Laf. 605, Sel. 502. L’homme est plein de besoins. Il n’aime que ceux qui peuvent les remplir tous. C’est un bon mathématicien dira-t-on, mais je n’ai que faire de mathématique ; il me prendrait pour une proposition. C’est un bon guerrier : il me prendrait pour une place assiégée. Il faut donc un honnête homme qui puisse s’accommoder à tous mes besoins généralement.

Voir sur les prolongements moraux des idées exprimées dans ce fragment, Mesnard Jean, “Pascal et le moi haïssable”, in La culture du XVIIe siècle, p. 405-413.

Pascal évite par cette technique le danger évoqué par Bossuet, lorsqu’il souligne les difficultés qu’on rencontre lorsque l’on prétend éclairer les hommes sur leurs propres défauts, au risque de susciter chez eux une réaction de haine et de rejet. Voir Stiker-Métral Charles-Olivier, Narcisse contrarié.
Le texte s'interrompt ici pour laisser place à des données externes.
(** ** Transactions *)

Lemma write_update_safe target upd sa : safe (write_update target upd) sa.
Proof.
  unfold write_update. apply safe_mbind; [by apply safe_mlift|]. intros n sa1 _.
  apply safe_mbind; [done|]. intros [] sa2 _. repeat case_match; done.
Qed.

Lemma process_update_tx_safe sau fx proofs ctx (x : XState LState) :
  effects_bounded fx -> operation_bounded (sau_operation_data sau) ->
  safe (process_update_tx sau fx proofs ctx) x.
Proof.
  intros Hfx Hop. unfold process_update_tx. apply safe_mbind.
  { apply lift_exec_safe. unfold safe, mreads_res, check_update_tx. simpl.
    destruct (ls_accts _ !! _) as [acct|]; simpl; [|done].
    assert (Hsafe : verify_effects_safe fx (xs_state x) acct <> Panic).
    { unfold verify_effects_safe. generalize 0 as t. generalize (effect_outputs fx) as l.
      induction l as [|[dest amt] l IH]; intros t; simpl; [by case_match|].
      destruct (acct_is_special dest); simpl; [|destruct (ls_accts _ !! dest); simpl; [|done]].
      all: destruct (amt_checked_add t amt); simpl; [apply IH|done]. }
    destruct (verify_effects_safe _ _ _) as [[]| |]; simpl; [|done..].
    pose proof (verify_snark_acct_update_proofs_safe (sau_target sau) acct (sau_operation_data sau) fx
      {| pvi_state_ctx := from_account_and_state (xs_state x) acct; pvi_proof_tracker := from_txproofs proofs |}
      Hfx Hop) as Hv. unfold safe in Hv. unfold run_verifier.
    destruct (verify_snark_acct_update_proofs _ _ _ _ _) as [[[]| |] v']; simpl in *; [by case_match|done..]. }
  intros acct x1 Hc. apply lift_exec_returns in Hc as (s1 & Hc & ->). unfold mreads_res in Hc. injection Hc as Hc <-.
  apply check_update_tx_ok in Hc as (Hget & _ & sa & Hst & Hacc). simpl in Hget. injection Hget as Hget.
  apply safe_mbind.
  { apply lift_exec_safe, update_account_exec_safe. simpl. intros acct' Hl. rewrite Hget in Hl. simplify_eq.
    unfold safe, write_update_account, on_snark_account. simpl. rewrite Hst. simpl.
    pose proof (write_update_safe (sau_target sau) (sod_update_data (sau_operation_data sau)) sa) as Hw.
    unfold safe in Hw. by destruct (write_update _ _ _). }
  intros [] x2 _. apply safe_mbind.
  { apply safe_mlift. unfold get_log_data. destruct Hop as (_ & _ & He & _).
    destruct (sau_log_new_bounded (sps_new_next_msg_idx (sud_proof_state (sod_update_data (sau_operation_data sau))))
      _ He) as [l ->]. done. }
  intros log x3 _. apply emit_typed_log_safe, sau_log_encode_total.
Qed.

Lemma process_update_tx_room n sau fx proofs ctx (x x' : XState LState) :
  inbox_room n (xs_state x) -> process_update_tx sau fx proofs ctx x = (Ok tt, x') -> inbox_room n (xs_state x').
Proof.
  intros Hr H. apply process_update_tx_returns in H as (acct & sa & sa' & log & Hl & Hs & _ & (_ & _ & Hi & _) & -> & _).
  apply inbox_room_update; [done|]. simpl. intros sa0 [= <-]. rewrite Hi. by eapply Hr.
Qed.

Lemma process_single_tx_safe tx ctx (x : XState LState) :
  amounts_ok (xs_state x) -> tx_bounded tx -> total_value (xs_state x) <= U64_MAX ->
  inbox_room (zlen (messages_iter (txd_effects (tx_data tx)))) (xs_state x) ->
  safe (process_single_tx tx ctx) x.
Proof.
  intros Hok [Hfx Hp] Htot Hr. unfold process_single_tx.
  apply safe_mbind.
  { apply lift_exec_safe. unfold safe, mreads_res, check_tx_constraints. simpl. by repeat case_match. }
  intros [] x0 Hc. apply lift_exec_returns in Hc as (s1 & Hc & ->). unfold mreads_res in Hc. injection Hc as _ <-.
  destruct x as [s o]. simpl in *. destruct (txd_payload (tx_data tx)) as [gam|sau].
  - apply safe_mbind.
    { apply safe_mbind; [|done]. apply safe_mlift. unfold verify_gam_tx. by repeat case_match. }
    intros src x1 Hsrc. apply mbind_returns in Hsrc as (? & ? & ? & Hsrc). unfold mlift, mret in *. simplify_eq.
    by apply apply_tx_effects_safe.
  - apply safe_mbind; [apply safe_mbind; [by apply process_update_tx_safe|done]|].
    intros src x1 Hsrc. apply mbind_returns in Hsrc as ([] & x2 & Hu & Hsrc). unfold mret in Hsrc. simplify_eq.
    pose proof (process_update_tx_room (zlen (messages_iter (txd_effects (tx_data tx)))) _ _ _ _
      {| xs_state := s; xs_out := o |} _ Hr Hu) as Hr1.
    apply process_update_tx_value in Hu as (Hok1 & Hv1 & _); [|done]. simpl in Hv1.
    apply apply_tx_effects_safe; try done. lia.
Qed.

Lemma apply_tx_effects_room n ctx source fx (x x' : XState LState) :
  inbox_room (n + zlen (messages_iter fx)) (xs_state x) -> apply_tx_effects ctx source fx x = (Ok tt, x') ->
  inbox_room n (xs_state x').
Proof.
  intros Hr H. unfold apply_tx_effects, distribute_effects in H.
  apply mbind_returns in H as (t & ? & Ht & H). unfold mlift in Ht. injection Ht as _ <-.
  apply mbind_returns in H as (c0 & x1 & Hd & H). apply lift_exec_returns in Hd as (s1 & Hd & ->).
  apply mbind_returns in H as (c2 & x3 & Hd2 & H). unfold mlift in H. injection H as _ <-.
  apply mbind_returns in Hd2 as (c1 & x2 & Htr & Hms).
  pose proof (debit_source_room _ _ _ _ _ _ Hr Hd) as Hr1.
  pose proof (distribute_transfers_room _ _ _ _ {| xs_state := s1; xs_out := xs_out x |} _ Hr1 Htr) as Hr2.
  clear - Hr2 Hms MmrLaws0. revert c1 x2 Hr2 Hms.
  induction (messages_iter fx) as [|m ms IH]; intros c x Hr H; cbn [distribute_messages] in H.
  - minv. eapply inbox_room_mono, Hr. autorewrite with zlen. lia.
  - apply mbind_returns in H as ([coin rest] & ? & Hs & H). unfold mlift in Hs. injection Hs as _ <-.
    apply mbind_returns in H as ([] & x1 & Ht & H). eapply IH, H. eapply process_message_room, Ht.
    eapply inbox_room_mono, Hr. autorewrite with zlen. lia.
Qed.

Lemma process_single_tx_room n tx ctx (x x' : XState LState) :
  inbox_room (n + zlen (messages_iter (txd_effects (tx_data tx)))) (xs_state x) ->
  process_single_tx tx ctx x = (Ok tt, x') -> inbox_room n (xs_state x').
Proof.
  intros Hr H. unfold process_single_tx in H.
  apply mbind_returns in H as ([] & x0 & Hc & H). apply lift_exec_returns in Hc as (s1 & Hc & ->).
  unfold mreads_res in Hc. injection Hc as _ <-. destruct x as [s o]. simpl in *.
  apply mbind_returns in H as (src & x1 & Hsrc & H). eapply apply_tx_effects_room, H.
  destruct (txd_payload (tx_data tx)) as [gam|sau].
  - apply mbind_returns in Hsrc as (? & ? & ? & Hsrc). unfold mlift, mret in *. by simplify_eq.
  - apply mbind_returns in Hsrc as ([] & x2 & Hu & Hsrc). unfold mret in Hsrc. simplify_eq.
    eapply process_update_tx_room; [|exact Hu]. done.
Qed.

(** The number of messages a segment sends. *)
Definition num_messages (txs : list OLTransaction) : Z :=
  zsum (map (fun tx => zlen (messages_iter (txd_effects (tx_data tx)))) txs).

(** Processing a transaction segment never panics. *)
Lemma process_block_tx_segment_safe txs ctx (x : XState LState) :
  amounts_ok (xs_state x) -> Forall tx_bounded txs -> total_value (xs_state x) <= U64_MAX ->
  inbox_room (num_messages txs) (xs_state x) ->
  safe (process_block_tx_segment txs ctx) x.
Proof.
  unfold process_block_tx_segment. generalize 0 as i. revert x.
  induction txs as [|tx txs IH]; intros x i Hok Hall Htot Hr; cbn [miteri]; [done|].
  apply Forall_cons in Hall as [Htx Hall]. unfold num_messages, zsum in Hr. cbn [map fold_right] in Hr.
  fold (zsum (map (fun tx => zlen (messages_iter (txd_effects (tx_data tx)))) txs)) (num_messages txs) in Hr.
  assert (0 <= num_messages txs).
  { apply zsum_nonneg, Forall_forall. intros n Hn. apply list_elem_of_fmap in Hn as (? & -> & _). apply zlen_nonneg. }
  pose proof (zlen_nonneg (messages_iter (txd_effects (tx_data tx)))).
  change (safe (mmap_err (fun e => with_tx e (compute_txid tx) i) (process_single_tx tx ctx) ;;;
    miteri (fun i tx => mmap_err (fun e => with_tx e (compute_txid tx) i) (process_single_tx tx ctx)) (i + 1) txs) x).
  apply safe_mbind.
  - apply safe_mmap_err, process_single_tx_safe; try done. eapply inbox_room_mono, Hr. lia.
  - intros [] x1 H1. apply mmap_err_returns in H1.
    assert (Hr1 : inbox_room (num_messages txs) (xs_state x1)).
    { eapply process_single_tx_room, H1. eapply inbox_room_mono, Hr. lia. }
    apply process_single_tx_value in H1 as (Hok1 & Hv1 & _); [|done|apply Htx].
    apply IH; try done. assert (0 <= tx_withdrawn (tec_basic_context ctx) tx); [|lia].
    apply withdrawn_nonneg. destruct Htx as [(_ & _ & Hv) _]. by apply Forall_app in Hv as [_ ?].
Qed.

Lemma process_block_tx_segment_room n txs ctx (x x' : XState LState) :
  inbox_room (n + num_messages txs) (xs_state x) ->
  process_block_tx_segment txs ctx x = (Ok tt, x') -> inbox_room n (xs_state x').
Proof.
  unfold process_block_tx_segment. generalize 0 as i. revert x.
  induction txs as [|tx txs IH]; intros x i Hr H; cbn [miteri] in H.
  - minv. eapply inbox_room_mono, Hr. unfold num_messages, zsum. simpl. lia.
  - apply mbind_returns in H as ([] & x1 & H1 & H). apply mmap_err_returns in H1. eapply IH, H.
    eapply process_single_tx_room, H1. eapply inbox_room_mono, Hr.
    unfold num_messages, zsum. simpl. lia.
Qed.
End delivery.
L’amour propre dans le discours moral en France (1650-1715), p. 686 sq. Le propre de la vérité, selon saint Augustin, est de se révéler et dans le même temps de révéler au sujet qui il est. Mais l’homme hait la vérité qui le reprend. Il se déguise à lui-même : p. 688. Voir p. 685 sq., sur l’effroi du vrai et de la découverte de soi. À partir du sermon de Bossuet Sur la haine de la vérité, Carême des carmélites, 1661, Œuvres oratoires, éd. Lebarcq, t. 4, 1661-1665, Paris, Desclée de Brouwer, 1921, p. 42-43. « Qu’on discoure de la morale, qu’on déclame contre les vices, pourvu qu’on ne leur dise jamais, comme Nathan : c’est vous-même qui êtes cet homme ».

Ce fragment a été interprété comme une attitude d’esprit sceptique par Giocanti Sylvia, Penser l’irrésolution..., p. 124 sq. Pascal reprend l’itinéraire anthropologique de Montaigne, et retrouve à partir de lui-même ce que Montaigne a remarqué dans les Essais. Le sceptique tient non un discours sur l’incertitude, mais sur l’incertitude que chacun sent en soi. L’introspection révèle l’irrésolution.